I am a HUGE rainbow sprinkle fan. Not only are they an instant mood boost, but I love the crunch and texture they add to a dish – not to mention the happiness-inducing pop of color! But did you know not all sprinkles are created equally? Some are more prone to color-bleeding which will leave your baked goods muddied and streaky. Others are too hard for certain desserts and are best used as a garnish only.
This guide will break down some of the most popular sprinkle types so you know EXACTLY what everything is and what it is best used for! Then, at the end I’ll teach you how I make my favorite sprinkle blend. It’s SUPER simple – trust me!
First up, let’s talk sprinkles!
Quins: Quins are one of the most adorable sprinkles out there and one of the best ones to decorate with! These little guys are also called “sequins” or “confetti” sprinkles because they look like itty bitty sequins. Quins are easiest to make into shapes, so you’ll often find quins in all kinds of creative types, like flowers, stars, hearts, butterflies, and more. Because they are light and matte-finished, they are great for decorating frosted cakes or cookies since they are less likely to color-bleed. I have also folded them into pudding and while they do disintegrate a tad, they leave cute pockets of color.
Jimmies: Arguably the most popular of the sprinkle family, jimmies are the most common sprinkle you’ll see and probably the one you think of first when you hear the word “sprinkles.” These are the best, most all-purpose sprinkle in the family, lending themselves beautifully to be baked into goods as well as garnishing goods: that’s why they’re a popular fixture in Funfetti-type cakes or cake batter treats, as well as a must at frozen yogurt or ice cream shops. They are very unlikely to color-bleed and hold their shape pretty well. Likewise, they also come in chocolate jimmies, too!
Dragees: These are easily my least favorite sprinkles because they are notoriously hard to eat and are not soft at all (although they are darn cute!). Dragees are often called sugar pearls (though you’ll see what I call a sugar pearl next) but they are round and hard, almost like mini jaw-breaker candies. They can also come in other shapes or rods, of which one is pictured in the bowl above. These look gorgeous on cakes and as a finish to desserts, but they are hard, don’t break down/soften and because of the larger surface of them, can be prone to color bleeding.
Pearls: Also a type of dragee, but sugar pearls or “pearls” are smaller in size and easier to chew, although they are still quite hard. These are beautiful to finish with on frosted desserts such as cakes, cupcakes, cookies or bars but not so great to bake with. They come in a variety of colors but are usually this size.

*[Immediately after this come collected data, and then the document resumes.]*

Lemma rle_validate_iff item_count total previous runs t :
  rle_validate item_count total previous runs = Ok t <->
  runs_ok previous runs /\ t = total + run_total runs /\ (runs = [] \/ t <= item_count).
Proof.
  revert total previous. induction runs as [|[n v] runs IH]; intros total previous; cbn.
  - split; [intros [= <-]; split; [done|split; [lia|auto]]|intros (_ & -> & _); f_equal; lia].
  - unfold _require. rewrite !require_bind, andb_true_iff, Z.ltb_lt, Z.leb_le, negb_true_iff,
      bool_decide_eq_false, IH. split.
    + intros ((Hn & Hle) & Hv & Hr & -> & Hc). split; [done|]. split; [lia|]. right.
      destruct Hc as [->|Hc]; cbn in *; lia.
    + intros ((Hn & Hv & Hr) & -> & [?|Hc]); [done|].
      assert (0 <= run_total runs).
      { clear -Hr. revert Hr. generalize (Some v). induction runs as [|[m w] runs IH]; intros o; cbn; [lia|].
        intros (? & _ & Hr). specialize (IH _ Hr). lia. }
      split; [lia|]. split; [done|]. split; [done|]. split; [lia|]. right. lia.
Qed.

(** ** Record bytes *)

Definition gpio_item_ok (width v : Z) : Prop := 0 <= v < 256 ^ width.

Definition run_wire_ok (width : Z) (r : rle_record) : Prop :=
  0 <= r.1 < 65536 /\ gpio_item_ok width r.2.

Lemma int_to_bytes_ok width v :
  0 <= width -> gpio_item_ok width v ->
  int_to_bytes v (Z.to_nat width) = Some (to_le (Z.to_nat width) v).
Proof.
  intros Hw Hv. unfold int_to_bytes. rewrite (proj2 (fits_spec _ _)); [done|].
  rewrite Z2Nat.id by done. exact Hv.
Qed.

Lemma rle_expand_values width runs :
  0 <= width -> Forall (fun r : rle_record => gpio_item_ok width r.2) runs ->
  rle_expand width runs = Ok (gpio_raw width (values_of runs)).
Proof.
  intros Hw. induction 1 as [|[n v] runs Hv _ IH]; [done|]. cbn [rle_expand].
  rewrite int_to_bytes_ok by done. cbn [of_option mbind result_bind]. rewrite IH.
  cbn [mbind result_bind]. unfold gpio_raw. unfold values_of. cbn [map concat fst snd].
  rewrite map_app, concat_app. do 2 f_equal. f_equal. clear. induction (Z.to_nat n); cbn; congruence.
Qed.

Lemma length_gpio_raw width values :
  length (gpio_raw width values) = (Z.to_nat width * length values)%nat.
Proof.
  unfold gpio_raw. induction values as [|v values IH]; [cbn; lia|]. cbn [map concat].
  rewrite length_app, IH, length_to_le. cbn [length]. lia.
Qed.

Lemma length_rle_wire width runs :
  length (rle_wire width runs) = ((2 + Z.to_nat width) * length runs)%nat.
Proof.
  unfold rle_wire. induction runs as [|r runs IH]; [cbn; lia|]. cbn [map concat].
  rewrite length_app, IH. len.
Qed.

(** [iter_unpack] splits what packing the records one after another produced. *)
Lemma iter_unpack_pack fmt rs bs :
  (0 < calcsize fmt)%nat ->
  Forall2 (fun r b => fvals_ok fmt r /\ pack fmt r = Some b) rs bs ->
  iter_unpack fmt (concat bs) = Some rs.
Proof.
  intros Hpos H. unfold iter_unpack.
  assert (Hfuel : (length (concat bs) <= length (concat bs))%nat) by lia.
  revert Hfuel. generalize (length (concat bs)) at 2 3. intros fuel. revert fuel.
  induction H as [|r b rs bs [Hok Hp] _ IH]; intros fuel Hfuel; [by destruct fuel|].
  pose proof (pack_length _ _ _ Hp) as Hl. cbn [concat] in *. rewrite length_app in Hfuel.
  destruct b as [|x b]; [cbn in Hl; lia|]. destruct fuel as [|fuel]; [cbn in Hfuel; lia|].
  cbn [iter_unpack_loop app].
  change (x :: b ++ concat bs) with ((x :: b) ++ concat bs).
  unfold unpack_from. rewrite (proj2 (Nat.leb_le _ _)) by len. rewrite drop_0.
  rewrite (unpack_fields_pack _ _ _ _ Hok Hp). cbn [mbind option_bind].
  rewrite drop_app_exact by done. rewrite IH; [done|]. cbn in Hfuel. lia.
Qed.

Lemma iter_unpack_inv fmt data rs :
  wf_bytes data -> iter_unpack fmt data = Some rs ->
  exists bs, data = concat bs /\ Forall2 (fun r b => fvals_ok fmt r /\ pack fmt r = Some b) rs bs.
Proof.
  intros Hw. unfold iter_unpack. generalize (length data) at 1. intros fuel.
  revert data rs Hw. induction fuel as [|fuel IH]; intros data rs Hw; destruct data as [|x data];
    cbn [iter_unpack_loop]; try discriminate; try (intros [= <-]; by exists []).
  unfold unpack_from. set (d := x :: data) in *. rewrite drop_0. cbn [Nat.add].
  destruct (calcsize fmt <=? length d)%nat eqn:Hle; [|discriminate]. apply Nat.leb_le in Hle.
  cbn [mbind option_bind].
  destruct (iter_unpack_loop fmt fuel (drop (calcsize fmt) d)) as [rs'|] eqn:Hrs; [|discriminate].
  cbn [mbind option_bind]. intros [= <-].
  destruct (IH _ _ (wf_bytes_drop _ _ Hw) Hrs) as (bs & Hbs & HF).
  exists (take (calcsize fmt) d :: bs). cbn [concat]. rewrite <-Hbs, take_drop. split; [done|].
  constructor; [|done]. split; [by apply unpack_fields_ok|by apply pack_unpack_fields].
Qed.

(** ** Records of one item width *)

(** The two record formats, by item width. *)
Definition record_fields (width : Z) (b : bytes) (r : rle_record) : Prop :=
  run_wire_ok width r /\ b = to_le 2 r.1 ++ to_le (Z.to_nat width) r.2.

Lemma rle_records_wire width runs :
  width = 1 \/ width = 2 -> Forall (run_wire_ok width) runs ->
  rle_records width (rle_wire width runs) = Some runs.
Proof.
  intros Hwidth Hok. unfold rle_records, rle_wire.
  assert (Hid : map (fun r : Z * (Z * unit) => (r.1, r.2.1))
                  (map (fun r : rle_record => (r.1, (r.2, tt))) runs) = runs).
  { rewrite map_map. rewrite <-(map_id runs) at 2. apply map_ext. by intros [n v]. }
  destruct Hwidth as [-> | ->]; cbn [Z.eqb].
  - change (1 =? 1) with true. cbv iota.
    rewrite (iter_unpack_pack GPIO8_RLE_RECORD_STRUCT_FORMAT
      (map (fun r : rle_record => (r.1, (r.2, tt))) runs)); [cbn; by rewrite Hid|cbn; lia|].
    clear Hid. induction Hok as [|[n v] runs [Hn Hv] _ IH]; [constructor|].
    unfold gpio_item_ok in Hv. cbn [fst snd] in *. change (256 ^ 1) with 256 in Hv.
    cbn [map]. constructor; [|done]. split; [cbn -[Z.pow]; pow_lit; lia|].
    cbn -[to_le fits]. rewrite !(proj2 (fits_spec _ _)) by (pow_lit; lia). cbn -[to_le].
    by rewrite app_nil_r.
  - change (2 =? 1) with false. cbv iota.
    rewrite (iter_unpack_pack GPIO16_RLE_RECORD_STRUCT_FORMAT
      (map (fun r : rle_record => (r.1, (r.2, tt))) runs)); [cbn; by rewrite Hid|cbn; lia|].
    clear Hid. induction Hok as [|[n v] runs [Hn Hv] _ IH]; [constructor|].
    unfold gpio_item_ok in Hv. cbn [fst snd] in *. change (256 ^ 2) with 65536 in Hv.
    cbn [map]. constructor; [|done]. split; [cbn -[Z.pow]; pow_lit; lia|].
    cbn -[to_le fits]. rewrite !(proj2 (fits_spec _ _)) by (pow_lit; lia). cbn -[to_le].
    by rewrite app_nil_r.
Qed.

Lemma rle_records_inv width samples runs :
  width = 1 \/ width = 2 -> wf_bytes samples -> rle_records width samples = Some runs ->
  Forall (run_wire_ok width) runs /\ samples = rle_wire width runs.
Proof.
  intros Hwidth Hw. unfold rle_records, rle_wire. destruct Hwidth as [-> | ->].
  - change (1 =? 1) with true. cbv iota.
    destruct (iter_unpack _ _) as [rs|] eqn:Hi; [|discriminate]. intros [= <-].
    destruct (iter_unpack_inv _ _ _ Hw Hi) as (bs & -> & HF). clear Hi Hw.
    induction HF as [|[n [v []]] b rs bs [Hok Hp] _ [IH1 IH2]]; [done|].
    cbn -[Z.pow] in Hok. pow_lit. destruct Hok as (Hn & Hv & _). cbn [map concat fst snd].
    split; [constructor; [|done]; split; unfold gpio_item_ok; cbn -[Z.pow]; pow_lit; lia|].
    rewrite IH2. f_equal.
    cbn -[to_le fits] in Hp. rewrite !(proj2 (fits_spec _ _)) in Hp by (pow_lit; lia).
    cbn -[to_le] in Hp. rewrite app_nil_r in Hp. injection Hp as Hp. exact (eq_sym Hp).
  - change (2 =? 1) with false. cbv iota.
    destruct (iter_unpack _ _) as [rs|] eqn:Hi; [|discriminate]. intros [= <-].
    destruct (iter_unpack_inv _ _ _ Hw Hi) as (bs & -> & HF). clear Hi Hw.
    induction HF as [|[n [v []]] b rs bs [Hok Hp] _ [IH1 IH2]]; [done|].
    cbn -[Z.pow] in Hok. pow_lit. destruct Hok as (Hn & Hv & _). cbn [map concat fst snd].
    split; [constructor; [|done]; split; unfold gpio_item_ok; cbn -[Z.pow]; pow_lit; lia|].
    rewrite IH2. f_equal.
    cbn -[to_le fits] in Hp. rewrite !(proj2 (fits_spec _ _)) in Hp by (pow_lit; lia).
    cbn -[to_le] in Hp. rewrite app_nil_r in Hp. injection Hp as Hp. exact (eq_sym Hp).
Qed.

Lemma rle_record_bytes_ok width n v :
  0 <= width -> 0 <= n < 65536 -> gpio_item_ok width v ->
  rle_record_bytes width n v = Ok (to_le 2 n ++ to_le (Z.to_nat width) v).
Proof.
  intros Hw Hn Hv. unfold rle_record_bytes. rewrite int_to_bytes_ok by done.
  unfold int_to_bytes. by rewrite (proj2 (fits_spec _ _)) by (pow_lit; lia).
Qed.

(** ** The run-length encoder *)

Section Encoder.
Variables (width_bits width : Z).
Hypothesis Hbits : width_bits = 8 * width.
Hypothesis Hwidth : width = 1 \/ width = 2.

Lemma shiftl_width : Z.shiftl 1 width_bits = 256 ^ width.
Proof. rewrite Hbits. by destruct Hwidth as [-> | ->]. Qed.

Lemma gpio_step_ok st v :
  gpio_item_ok width v ->
  gpio_step width_bits width st v =
  (let raw := st_raw st ++ to_le (Z.to_nat width) v in
   if bool_decide (Some v = st_previous st)
   then Ok (mkRle raw (st_rle st) (st_previous st) (st_length st + 1) (st_runs st))
   else match st_previous st with
        | Some previous =>
            record ← rle_record_bytes width (st_length st) previous;
            Ok (mkRle raw (st_rle st ++ record) (Some v) 1 (st_runs st + 1))
        | None => Ok (mkRle raw (st_rle st) (Some v) 1 (st_runs st))
        end).
Proof.
  intros Hv. unfold gpio_step. rewrite shiftl_width. unfold gpio_item_ok in Hv.
  rewrite (proj2 (Z.leb_le _ _)), (proj2 (Z.ltb_lt _ _)) by lia.
  cbn [andb _require require mbind result_bind].
  by rewrite int_to_bytes_ok by (done || lia).
Qed.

Non-Pareils: One of my most favorite sprinkles are the non-pareils. These teensy tiny, itty bitty ball sprinkles are bouncy and fun and come in beautiful colored arrangements. Plus, they’re easy to find! Non-pareils are best used for finishing items, such as fudge, cakes/cookies, and frosting or glazes. I do not recommend baking with them (such as stirring into batters or doughs) because they are highly prone to color-bleeding and will disintigrate in the baking process, leaving behind a streaky, muddied mess. I love using these on my iced sugar cookies because they retain their crunch and pop of color without overwhelming the cookie.
Sparkling Sugar: Sparkling sugar is basically if demerara or turbinado sugar became a sprinkle. It is coarse and crunchy but easy to eat and most importantly, it’s sparkly and fun! This is definitely a good finishing sprinkle for a sparkly touch. It looks amazing rolled on the outside of a truffle for a shimmering effect, or sprinkled atop glazes, frosting, or chocolate-dipped desserts. I love that it comes in a wide variety of colors and always looks so pretty.
Sanding Sugar: Sanding sugar is a finer and more granule but still coarse sparkling sugar. (Think of its texture/coarseness like kosher salt). It is beautiful as a finisher to on hard glazes, like royal icing. Because it is so small, it is prone to color-bleeding so I recommend a harder-finish for these, like a glaze more than a soft buttercream frosting.
How to Make Your Own Sprinkle Blend
Sprinkle blends are all the rage nowadays, but I often find that while they’re beautiful, they’re expensive and have tons of dragees in them which I can’t stand. The last thing I want to do is cook an amazing dessert no one wants to eat because it is covered in tooth-breaking dragee sprinkles. Therefore, I love creating my own sprinkle blends which is more economical, is completely customizable and features sprinkles I enjoy the most!
First, I like to buy these tubs of rainbow jimmies – I find them at all stores, like Target, Walmart, or Safeway. They’re usually like $4 or $5 and last a long time! Plus, they’re a great base for the sprinkle blend.
Then, I’ll add in my favorite quins – here I’m pouring in a jar of star quins, but I love using the heart ones or confetti ones as well.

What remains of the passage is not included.